Distribution of control participants by BI-RADS categories and percent density (PD) values yielded by each quantitative method. *Density readings taken on the left cranio-caudal view (CC) except for BI-RADS, for which the four breasts/views were used to provide a single score per woman, and Quantra, which aggregated data from the CC and medio-lateral oblique view to provide a single measurement per breast.

PD measurements from the four fully-automated methods were strongly correlated with those produced by the semi-automated Cumulus (r >0.77 for all; see Additional file 2: Figure S3), mainly driven by strong correlations for breast size (r >0.93 for all; Additional file 2: Figure S5) as the corresponding correlations for absolute density were weaker (r ≤0.41 except, as expected, for strong ImageJ-based versus Cumulus correlation (r = 0.90)); Additional file 2: Figure S4). Pair comparisons of PD values yielded by the quantitative methods were high (r from 0.76 (SXA-Volpara) to 0.92 (ImageJ-Cumulus)) (see Additional file 3: Table S1), with 47% and 66% of the controls being classified in the same quintile and between 87% and 97% in the same ±1 quintile (see Additional file 3: Table S2).

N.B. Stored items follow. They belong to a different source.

(* ===== verification/Framing.v ===== *)
(** * The channel between gateway and enclave (enclave/src/vsock_server.rs,
      gateway/src/vsock.rs)

    Both ends of one connection, byte for byte: a 4-byte big-endian length, then
    that many bytes of JSON.  A stream is the bytes the peer sends before it
    closes; serde's printers and parsers are parameters. *)

From S2P Require Import Prelude RustStr Crates Proto Intent GwProto GwWire.

Open Scope string_scope.
Open Scope Z_scope.

Definition MAX_MESSAGE_BYTES : Z := 64 * 1024.
Definition LENGTH_PREFIX_BYTES : nat := 4.

(** [u32::from_be_bytes] *)
Fixpoint be_value_from (acc : Z) (s : string) : Z :=
  match s with EmptyString => acc | String c s' => be_value_from (acc * 256 + byte_val c) s' end.
Definition be_value (s : string) : Z := be_value_from 0 s.

(** [read_exact] of [n] bytes: what was read and what is left, or the peer hung up. *)
Definition read_exact (n : nat) (stream : string) : option (string * string) :=
  if (String.length stream <? n)%nat then None else Some (str_take n stream, str_drop n stream).

Inductive FrameError := TooLarge | FrameIo.

Definition read_frame (stream : string) : result FrameError string :=
  match read_exact LENGTH_PREFIX_BYTES stream with
  | None => Err FrameIo
  | Some (len_buf, stream) =>
      let len := be_value len_buf in
      if (len =? 0) || (MAX_MESSAGE_BYTES <? len) then Err TooLarge
      else match read_exact (Z.to_nat len) stream with
           | None => Err FrameIo
           | Some (body, _) => Ok body
           end
  end.

(** What both writers put on the stream. *)
Definition frame (body : string) : string := u32_be (Z.of_nat (String.length body)) +:+ body.
Definition write_frame (body : string) : option string :=
  if MAX_MESSAGE_BYTES <? Z.of_nat (String.length body) then None else Some (frame body).

Class ChannelSerde := {
  vsock_request_to_vec : VsockRequest -> option string;
  sign_request_of_slice : string -> option SignRequest;
  sign_response_to_vec : SignResponse -> option string;
  vsock_response_of_slice : string -> option VsockResponse
}.

Section Channel.
Context `{ChannelSerde}.

Definition write_response (resp : SignResponse) : option string :=
  json ← sign_response_to_vec resp; write_frame json.

(** One connection: the bytes written back, [None] when it ends in an error. *)
Definition handle_connection (handle : SignRequest -> SignResponse) (stream : string) : option string :=
  match read_frame stream with
  | Err TooLarge => write_response (resp_err err_code.PAYLOAD_TOO_LARGE)
  | Err FrameIo => None
  | Ok bytes =>
      match sign_request_of_slice bytes with
      | None => write_response (resp_err err_code.BAD_REQUEST)
      | Some req => write_response (handle req)
      end
  end.

(** The gateway's side; [enclave] is what comes back for the bytes sent. *)
Definition round_trip (enclave : string -> option string) (req : VsockRequest) : option VsockResponse :=
  body ← vsock_request_to_vec req;
  wire ← write_frame body;
  stream ← enclave wire;
  match read_frame stream with Ok resp_buf => vsock_response_of_slice resp_buf | Err _ => None end.

(** ** Facts *)

Lemma be_value_from_bytes w n acc :
  0 <= n < 256 ^ Z.of_nat w -> be_value_from acc (be_bytes w n) = acc * 256 ^ Z.of_nat w + n.
Proof using.
  revert n acc. induction w as [|w IH]; intros n acc Hn; [cbn in *; lia|].
  rewrite Nat2Z.inj_succ, Z.pow_succ_r in * by lia. set (P := 256 ^ Z.of_nat w) in *.
  assert (0 < P) by (apply Z.pow_pos_nonneg; lia). cbn [be_bytes be_value_from]. fold P.
  assert (byte_val (byte_of (n / P)) = n / P) as ->.
  { rewrite byte_val_of. apply Z.mod_small. split; [apply Z.div_pos; lia|apply Z.div_lt_upper_bound; lia]. }
  rewrite be_bytes_mod, IH by (apply Z.mod_pos_bound; lia). fold P. pose proof (Z.div_mod n P). lia.
Qed.

Lemma length_str_take n s : (n <= String.length s)%nat -> String.length (str_take n s) = n.
Proof using. revert s. induction n as [|n IH]; intros [|c s]; cbn; intros; [lia..|]. rewrite IH by lia. done. Qed.

Lemma read_exact_app s t : read_exact (String.length s) (s +:+ t) = Some (s, t).
Proof using.
  unfold read_exact. rewrite length_append, str_take_app, str_drop_app.
  destruct (Nat.ltb_spec (String.length s + String.length t) (String.length s)); [lia|done].
Qed.

(** A frame is read back whole, whatever follows it. *)
Lemma read_frame_frame body rest :
  0 < Z.of_nat (String.length body) <= MAX_MESSAGE_BYTES -> read_frame (frame body +:+ rest) = Ok body.
Proof using.
  intros Hb. unfold read_frame, frame. set (len := Z.of_nat (String.length body)) in *.
  rewrite append_assoc. change LENGTH_PREFIX_BYTES with 4%nat.
  rewrite <- (length_be_bytes 4 len) at 1. change (be_bytes 4 len) with (u32_be len). rewrite read_exact_app.
  unfold be_value, u32_be. rewrite be_value_from_bytes by (unfold MAX_MESSAGE_BYTES in *; cbn; lia). cbn [Z.mul].
  rewrite Z.add_0_l. destruct (Z.eqb_spec len 0); [lia|]. destruct (Z.ltb_spec MAX_MESSAGE_BYTES len); [lia|]. cbn [orb].
  subst len. by rewrite Nat2Z.id, read_exact_app.
Qed.

(** Neither reader ever buffers more than the cap. *)
Lemma read_frame_bounded stream body :
  read_frame stream = Ok body -> 0 < Z.of_nat (String.length body) <= MAX_MESSAGE_BYTES.
Proof using.
  unfold read_frame. destruct (read_exact _ stream) as [[len_buf rest]|]; [|done].
  destruct (Z.eqb_spec (be_value len_buf) 0); [done|]. destruct (Z.ltb_spec MAX_MESSAGE_BYTES (be_value len_buf)); [done|]. cbn [orb].
  unfold read_exact. destruct (Nat.ltb_spec (String.length rest) (Z.to_nat (be_value len_buf))); [done|]. intros [= <-].
  rewrite length_str_take by done.
  assert (forall s acc, 0 <= acc -> 0 <= be_value_from acc s) as Hpos.
  { induction s as [|c s IH]; cbn; intros acc Ha; [done|]. apply IH. pose proof (byte_val_range c). lia. }
  specialize (Hpos len_buf 0). unfold be_value in *. lia.
Qed.

Lemma write_frame_Some body wire :
  write_frame body = Some wire <-> wire = frame body /\ Z.of_nat (String.length body) <= MAX_MESSAGE_BYTES.
Proof using.
  unfold write_frame. destruct (Z.ltb_spec MAX_MESSAGE_BYTES (Z.of_nat (String.length body))); split; try done.
  - intros [-> ?]. lia.
  - by intros [= <-].
  - by intros [-> _].
Qed.

Lemma read_frame_frame' body :
  0 < Z.of_nat (String.length body) <= MAX_MESSAGE_BYTES -> read_frame (frame body) = Ok body.
Proof using. intros Hb. rewrite <- (append_nil_r (frame body)). by apply read_frame_frame. Qed.

(** What the handler answers to the bytes of a request. *)
Definition answered (handle : SignRequest -> SignResponse) (body : string) : SignResponse :=
  match sign_request_of_slice body with Some req => handle req | None => resp_err err_code.BAD_REQUEST end.

Lemma handle_connection_frame handle body :
  0 < Z.of_nat (String.length body) <= MAX_MESSAGE_BYTES ->
  handle_connection handle (frame body) = write_response (answered handle body).
Proof using.
  intros Hb. unfold handle_connection. rewrite read_frame_frame' by done. unfold answered.
  by destruct (sign_request_of_slice body).
Qed.

(** An answer that reached the gateway is some response, read back; an error
    of the channel's own, or what the handler said to the request as parsed. *)
Lemma round_trip_inv handle req v : round_trip (handle_connection handle) req = Some v ->
  exists resp answer, sign_response_to_vec resp = Some answer /\ vsock_response_of_slice answer = Some v /\
    (is_Some (s_error resp) \/
     exists body sreq, vsock_request_to_vec req = Some body /\ sign_request_of_slice body = Some sreq /\ resp = handle sreq).
Proof using.
  unfold round_trip. destruct (vsock_request_to_vec req) as [body|]; [|done]. cbn [mbind option_bind].
  destruct (write_frame body) as [wire|] eqn:Hw; [|done]. cbn [mbind option_bind]. apply write_frame_Some in Hw as [-> Hle].
  assert (forall resp, write_response resp ≫= (fun stream =>
      match read_frame stream with Ok resp_buf => vsock_response_of_slice resp_buf | Err _ => None end) = Some v ->
    exists answer, sign_response_to_vec resp = Some answer /\ vsock_response_of_slice answer = Some v) as Hwr.
  { intros resp. unfold write_response. destruct (sign_response_to_vec resp) as [answer|]; [|done]. cbn [mbind option_bind].
    destruct (write_frame answer) as [w|] eqn:Hw; [|done]. apply write_frame_Some in Hw as [-> Hle']. cbn [mbind option_bind].
    destruct (decide (String.length answer = 0%nat)) as [Hz|Hnz]; [by destruct answer|]. rewrite read_frame_frame' by lia. eauto. }
  destruct (decide (String.length body = 0%nat)) as [Hz|Hnz].
  { destruct body; [|done]. intros Hs. destruct (Hwr (resp_err err_code.PAYLOAD_TOO_LARGE) Hs) as (answer & ? & ?).
    exists (resp_err err_code.PAYLOAD_TOO_LARGE), answer. split_and!; [done..|]. left. by eexists. }
  rewrite handle_connection_frame by lia. unfold answered. destruct (sign_request_of_slice body) as [sreq|] eqn:Hp; intros Hs;
    destruct (Hwr _ Hs) as (answer & ? & ?); eexists _, answer; (split_and!; [done..|]).
  - right. by exists body, sreq.
  - left. by eexists.
Qed.

(** C24: The channel is transparent: the gateway gets an answer to a request of
    1 to 64 KiB exactly when the answer of the enclave's handler, to the request
    as the enclave parsed it (bad_request when it did not parse), is itself of
    1 to 64 KiB and parses, and then that is the answer.  A larger request never
    leaves the gateway. *)
Theorem channel_transparent handle req body resp :
  vsock_request_to_vec req = Some body -> 0 < Z.of_nat (String.length body) ->
  (round_trip (handle_connection handle) req = Some resp) <->
  (Z.of_nat (String.length body) <= MAX_MESSAGE_BYTES) /\
  exists answer, (sign_response_to_vec (answered handle body) = Some answer) /\
    (0 < Z.of_nat (String.length answer) <= MAX_MESSAGE_BYTES) /\ vsock_response_of_slice answer = Some resp.
Proof using.
  intros Hb Hpos. unfold round_trip. rewrite Hb. cbn [mbind option_bind].
  destruct (write_frame body) as [wire|] eqn:Hw; cbn [mbind option_bind].
  2:{ split; [done|]. intros [Hle _]. assert (write_frame body = Some (frame body)) by (by apply write_frame_Some). congruence. }
  apply write_frame_Some in Hw as [-> Hle]. rewrite handle_connection_frame by done. unfold write_response.
  destruct (sign_response_to_vec (answered handle body)) as [answer|]; cbn [mbind option_bind];
    [|split; [done|by intros (_ & ? & ? & _)]].
  destruct (write_frame answer) as [wire|] eqn:Hw; cbn [mbind option_bind].
  - apply write_frame_Some in Hw as [-> Hle']. destruct (decide (String.length answer = 0%nat)) as [Hz|Hnz].
    + destruct answer; [|done]. split; [done|]. intros (_ & a & [= <-] & Ha & _). cbn in Ha. lia.
    + rewrite read_frame_frame' by lia. split; [intros Hs; split; [done|]; exists answer; split_and!; [done|lia..|done]|].
      by intros (_ & a & [= <-] & _ & Ha).
  - split; [done|]. intros (_ & a & [= <-] & Ha & _).
    assert (write_frame answer = Some (frame answer)) by (apply write_frame_Some; split; [done|lia]). congruence.
Qed.

(** An oversized or empty announcement is refused without reading the body. *)
Lemma handle_connection_oversized handle prefix rest :
  String.length prefix = 4%nat -> be_value prefix = 0 \/ MAX_MESSAGE_BYTES < be_value prefix ->
  handle_connection handle (prefix +:+ rest) = write_response (resp_err err_code.PAYLOAD_TOO_LARGE).
Proof using.
  intros Hl Hv. unfold handle_connection, read_frame. change LENGTH_PREFIX_BYTES with 4%nat. rewrite <- Hl, read_exact_app.
  destruct (Z.eqb_spec (be_value prefix) 0); [done|]. by destruct (Z.ltb_spec MAX_MESSAGE_BYTES (be_value prefix)); [|lia].
Qed.
End Channel.

(** ** A toy serde: requests by their action, responses by their signature *)

#[local] Instance demo_channel : ChannelSerde := {|
  vsock_request_to_vec r := Some (vq_action r);
  sign_request_of_slice s := if String.eqb s "ping" then Some (empty_request s) else None;
  sign_response_to_vec r := Some (s_signature_base64 r +:+ default "" (s_error r));
  vsock_response_of_slice s :=
    Some {| vs_signature_base64 := s; vs_headers := None; vs_hl_signature := None; vs_error := None;
            vs_plaintext_sha256 := None; vs_plaintext_len := None; vs_canonical_body := None; vs_attested := None;
            vs_attestation_document_b64 := None; vs_receipt := None; vs_heartbeat := None |}
|}.

Lemma channel_transparent_witness :
  exists resp, round_trip (handle_connection (fun _ => resp_ok "pong")) (bare_request "ping") = Some resp /\
    vs_signature_base64 resp = "pong".
Proof.
  eexists. split; [|].
  - apply (channel_transparent (fun _ => resp_ok "pong") (bare_request "ping") "ping"); [reflexivity|cbn; lia|].
    split; [vm_compute; discriminate|]. exists "pong". split; [reflexivity|]. split; [vm_compute; split; [reflexivity|discriminate]|].
    reflexivity.
  - reflexivity.
Defined.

The PD distributions across breasts and views had a similar shape but estimates were slightly higher for the right breast for all quantitative methods, and for the CC view for those that produced readings for both views (see Additional file 3: Table S3), reflecting mainly between breast/view differences in breast size. Both intra-observer agreement for BI-RADS (k >0.80) and intra-reader reliability for Cumulus (99% for breast area, 90% for PD and 87% for dense area) were high. The reliability of PD measurements based on a single film (ICC >0.84 for all) and on the left-right mean (ICC >0.91) were high for all quantitative methods regardless of view, driven by very high reliability for breast size (ICC for all methods: >0.93 for a single film; >0.96 for left-right mean) but somewhat lower for absolute density (see Additional file 3: Table S3).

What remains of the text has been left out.